ACTIVITY:
For the data below, please report each line where the word "unique" is found.

[Data records]
__________________________________________________

(** One annotation, as the specification tells it: create; on a 400 update
    with the same arguments; log whatever error is left. *)
Inductive annotation_step (self : CKANAdapter) (record_id : pyval)
    (access_token : string) (key : string) (value : pyval)
  : World → World → Prop :=
  | annotation_created w w' result :
      _call_ckan self "metadata_record_workflow_annotation_create"
        access_token (annotation_kwargs record_id key value) w
        = (Ret result, w') →
      annotation_step self record_id access_token key value w w'
  | annotation_updated w w1 w' detail result :
      _call_ckan self "metadata_record_workflow_annotation_create"
        access_token (annotation_kwargs record_id key value) w
        = (Exc (HTTPException 400 detail), w1) →
      _call_ckan self "metadata_record_workflow_annotation_update"
        access_token (annotation_kwargs record_id key value) w1
        = (Ret result, w') →
      annotation_step self record_id access_token key value w w'
  | annotation_update_failed w w1 w2 detail status_code' detail' :
      _call_ckan self "metadata_record_workflow_annotation_create"
        access_token (annotation_kwargs record_id key value) w
        = (Exc (HTTPException 400 detail), w1) →
      _call_ckan self "metadata_record_workflow_annotation_update"
        access_token (annotation_kwargs record_id key value) w1
        = (Exc (HTTPException status_code' detail'), w2) →
      annotation_step self record_id access_token key value w
        (logged (annotation_error record_id key detail') w2)
  | annotation_create_failed w w1 status_code detail :
      _call_ckan self "metadata_record_workflow_annotation_create"
        access_token (annotation_kwargs record_id key value) w
        = (Exc (HTTPException status_code detail), w1) →
      status_code ≠ 400%Z →
      annotation_step self record_id access_token key value w
        (logged (annotation_error record_id key detail) w1).




(** What create and update of a record do once the annotations are set:
    validate for convenience, then translate. *)
Definition convenience_validation (self : CKANAdapter)
    (institution_key record_id : pyval) (access_token : string)
    (ckan_record : pyval) : M MetadataRecord.t :=
  validated ← lift (py_getitem ckan_record "validated");
  ckan_record' ←
    (if negb (py_truthy validated) then
       try_except
         (validaton_result ← validate_metadata_record self institution_key
                               record_id access_token;
          lift (py_update ckan_record
                  {[ "validated" := PBool true;
                     "errors" :=
                       PDict (MetadataValidationResult.errors
                                validaton_result) ]}))
         (λ _ detail,
            logger WARNING
              [inl "An error occurred while validating metadata record ";
               inr record_id; inl ": "; inl detail];;
            mret ckan_record)
     else mret ckan_record);
  lift (_translate_from_ckan_record ckan_record').

(** The arguments of the primary create and update calls of a record. *)
Definition create_kwargs (institution_key : pyval)
    (metadata_record : MetadataRecordIn.t) : gmap string pyval :=
  <["deserialize_json" := PBool true]>
    (_translate_to_ckan_record institution_key metadata_record).

Definition update_kwargs (institution_key record_id : pyval)
    (metadata_record : MetadataRecordIn.t) : gmap string pyval :=
  <["id" := record_id]> (create_kwargs institution_key metadata_record).



(** One annotation cut short by an exception that is not an
    [HTTPException]: the create raises it, or the create fails with a 400
    and the update raises it.  Neither [except] clause of [annotate]
    catches it and nothing is logged. *)
Inductive annotation_interrupted (self : CKANAdapter) (record_id : pyval)
    (access_token : string) (key : string) (value : pyval)
  : World → exc_class → string → World → Prop :=
  | annotation_create_interrupted w w' cls msg :
      _call_ckan self "metadata_record_workflow_annotation_create"
        access_token (annotation_kwargs record_id key value) w
        = (Exc (Unhandled cls msg), w') →
      annotation_interrupted self record_id access_token key value w cls msg w'
  | annotation_update_interrupted w w1 w' detail cls msg :
      _call_ckan self "metadata_record_workflow_annotation_create"
        access_token (annotation_kwargs record_id key value) w
        = (Exc (HTTPException 400 detail), w1) →
      _call_ckan self "metadata_record_workflow_annotation_update"
        access_token (annotation_kwargs record_id key value) w1
        = (Exc (Unhandled cls msg), w') →
      annotation_interrupted self record_id access_token key value w cls msg w'.


(** A collection or project object whose key has been normalised. *)
Definition collection_with_key (key : string) (c : CollectionIn.t)
  : CollectionIn.t :=
  CollectionIn.mk (PStr key) (CollectionIn.name c)
    (CollectionIn.description c) (CollectionIn.doi_scope c)
    (CollectionIn.project_keys c).

Definition project_with_key (key : string) (p : Project.t) : Project.t :=
  Project.mk (PStr key) (Project.name p) (Project.description p).

Definition project_kwargs (key : string) (p : Project.t)
  : gmap string pyval :=
  {[ "name" := PStr key; "title" := Project.name p;
     "description" := Project.description p ]}.

Definition collection_kwargs (institution_key : pyval) (key : string)
    (c : CollectionIn.t) (project_keys : list pyval) : gmap string pyval :=
  {[ "name" := PStr key;
     "title" := CollectionIn.name c;
     "description" := CollectionIn.description c;
     "organization_id" := institution_key;
     "doi_collection" := CollectionIn.doi_scope c;
     "infrastructures" :=
       PList ((λ key, PDict {[ "id" := key ]}) <$> project_keys) ]}.

(** A computation only ever adds to the trace of calls and to the log. *)
Definition grows {A} (m : M A) : Prop :=
  ∀ w, (∃ t, calls (m w).2 = (calls w ++ t)%list)
       ∧ (∃ l, log (m w).2 = (log w ++ l)%list).

(** A computation that leaves the caller's objects alone. *)
Definition keeps_objects {A} (m : M A) : Prop :=
  ∀ w, collections (m w).2 = collections w ∧ projects (m w).2 = projects w.

(** The world after the object at [l] has been replaced. *)
Definition collections_updated (l : loc) (c : CollectionIn.t) (w : World)
  : World :=
  mkWorld (backend w) (calls w) (log w) (<[l := c]> (collections w))
    (projects w).

Definition projects_updated (l : loc) (p : Project.t) (w : World) : World :=
  mkWorld (backend w) (calls w) (log w) (collections w)
    (<[l := p]> (projects w)).

End Specification.

(** ** Vocabulary of the further properties *)

(** The keys [_translate_from_ckan_record] reads, in the order in which it
    first reads them. *)
Definition record_keys : list string :=
  [ "owner_org"; "metadata_collection_id"; "metadata_standard_id";
    "metadata_json"; "id"; "name"; "doi"; "validated"; "errors";
    "workflow_state_id" ].

Definition project_keys_read : list string :=
  [ "name"; "title"; "description" ].

(** [key] is not in the dict [d]. *)
Definition lacks (d : gmap string pyval) (key : string) : bool :=
  match d !! key with
  | Some _ => false
  | None => true
  end.

(** The statuses the adapter reports a failed remote call under. *)
Definition reported_statuses : list Z := [400; 403; 404; 503]%Z.

Section Invariants.
Context `{Env : Environment}.

(** A computation all of whose runs take a world to one related to it. *)
Definition within (R : relation World) {A} (m : M A) : Prop :=
  ∀ w, R w (m w).2.

(** [w'] is [w] after some calls, each of them sent to the adapter's
    server with the caller's token as bearer credential and with the
    certificate check the adapter is configured for. *)
Definition forwarded (self : CKANAdapter) (access_token : string)
  : relation World :=
  λ w w', ∃ t,
    calls w' = (calls w ++ t)%list ∧
    Forall (λ c, c = sent self (call_name c) access_token (call_data_dict c))
      t.

(** Nothing has been logged between [w] and [w']. *)
Definition same_log : relation World := λ w w', log w' = log w.

(** The two actions that set an annotation. *)
Definition annotation_call (record_id : pyval) (c : Call) : Prop :=
  (call_name c = "metadata_record_workflow_annotation_create"
   ∨ call_name c = "metadata_record_workflow_annotation_update")
  ∧ call_data_dict c !! "id" = Some record_id.

End Invariants.

(** ** A scripted server, for running the adapter on concrete inputs *)

Module Sample.

Definition join (sep : string) (parts : list string) : string :=
  match parts with
  | [] => ""
  | p :: rest => p ++ fold_right (λ q acc, sep ++ q ++ acc) "" rest
  end.

Definition decimal (z : Z) : string :=
  match z with
  | Z0 => "0"
  | Zpos p => pretty (Npos p)
  | Zneg p => "-" ++ pretty (Npos p)
  end.

(** A plain JSON printer (no escaping), standing in for [json.dumps]. *)
Fixpoint dumps (v : pyval) : string :=
  match v with
  | PNone => "null"
  | PBool b => if b then "true" else "false"
  | PInt z => decimal z
  | PStr s => dquote ++ s ++ dquote
  | PList l => "[" ++ join ", " (map dumps l) ++ "]"
  | PDict d =>
      "{" ++ join ", "
               ((λ kv : string * string,
                   dquote ++ kv.1 ++ dquote ++ ": " ++ kv.2)
                  <$> map_to_list (dumps <$> d)) ++ "}"
  end.

(** The server answers from a script, one entry per call; when the script
    is exhausted the connection fails. *)
#[export] Instance env : Environment := {|
  backend_state := list ckan_outcome;
  call_action := λ _ _ _ _ _ script,
    match script with
    | [] => (Raises ConnectionError "connection refused", [])
    | answer :: rest => (answer, rest)
    end;
  json_dumps := dumps;
  COLLECTION_SUFFIX := "-collection";
  PROJECT_SUFFIX := "-project";
|}.

Definition adapter : CKANAdapter := mkAdapter "https://ckan.example" "production".

Definition world (script : list ckan_outcome) : World :=
  mkWorld script [] [] ∅ ∅.

Definition record_in : MetadataRecordIn.t :=
  MetadataRecordIn.mk (PStr "coll-1") (PStr "datacite") (PDict {[ "title" := PStr "t" ]})
    PNone (PBool false) (PBool true) (PBool true) (PStr "https://agreement.example")
    (PStr "wizard").

(** A backend record of institution [owner]. *)
Definition ckan_record (owner : string) (name : string) (validated : bool)
  : gmap string pyval :=
  {[ "owner_org" := PStr owner;
     "metadata_collection_id" := PStr "coll-1";
     "metadata_standard_id" := PStr "datacite";
     "metadata_json" := PDict {[ "title" := PStr "t" ]};
     "id" := PStr "rec-1";
     "name" := PStr name;
     "doi" := PNone;
     "validated" := PBool validated;
     "errors" := PDict ∅;
     "workflow_state_id" := PStr "draft";
     "state" := PStr "active" ]}.

(** A validation activity record with two result fragments that both
    report on the key [title]. *)
Definition validation_activity : pyval :=
  PDict {[ "data" := PDict {[ "results" := PList
    [ PDict {[ "errors" := PDict {[ "title" := PStr "too short";
                                     "doi" := PStr "missing" ]} ]};
      PDict {[ "errors" := PDict {[ "title" := PStr "not unique" ]} ]} ] ]} ]}.

(** The record [ckan_record owner name validated] translates to. *)
Definition record_out (owner : string) (pid : pyval) (validated : bool)
  : MetadataRecord.t :=
  MetadataRecord.mk (PStr owner) (PStr "coll-1") (PStr "datacite")
    (PDict {[ "title" := PStr "t" ]}) (PStr "rec-1") pid PNone
    (PBool validated) (PDict ∅) (PStr "draft").

(** What [validation_activity] merges to: the later fragment wins on
    [title]. *)
Definition validation_result : MetadataValidationResult.t :=
  MetadataValidationResult.mk false
    {[ "title" := PStr "not unique"; "doi" := PStr "missing" ]}.

Definition collection_in : CollectionIn.t :=
  CollectionIn.mk (PStr "marine") (PStr "Marine data") (PStr "All of it")
    PNone (PList [PStr "saeon-project"]).

Definition project_in : Project.t :=
  Project.mk (PStr "saeon") (PStr "SAEON") (PStr "Observation network").

Definition ckan_project : pyval :=
  PDict {[ "name" := PStr "saeon-project"; "title" := PStr "SAEON";
           "description" := PStr "Observation network" ]}.

(** A world in which the caller holds a collection and a project object,
    both at reference 1. *)
Definition world_with_objects (script : list ckan_outcome) : World :=
  mkWorld script [] [] {[ 1%positive := collection_in ]}
    {[ 1%positive := project_in ]}.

__________________________________________________

REPLY TO THE EXERCISE:
      PDict {[ "errors" := PDict {[ "title" := PStr "not unique" ]} ]} ] ]} ]}.
    {[ "title" := PStr "not unique"; "doi" := PStr "missing" ]}.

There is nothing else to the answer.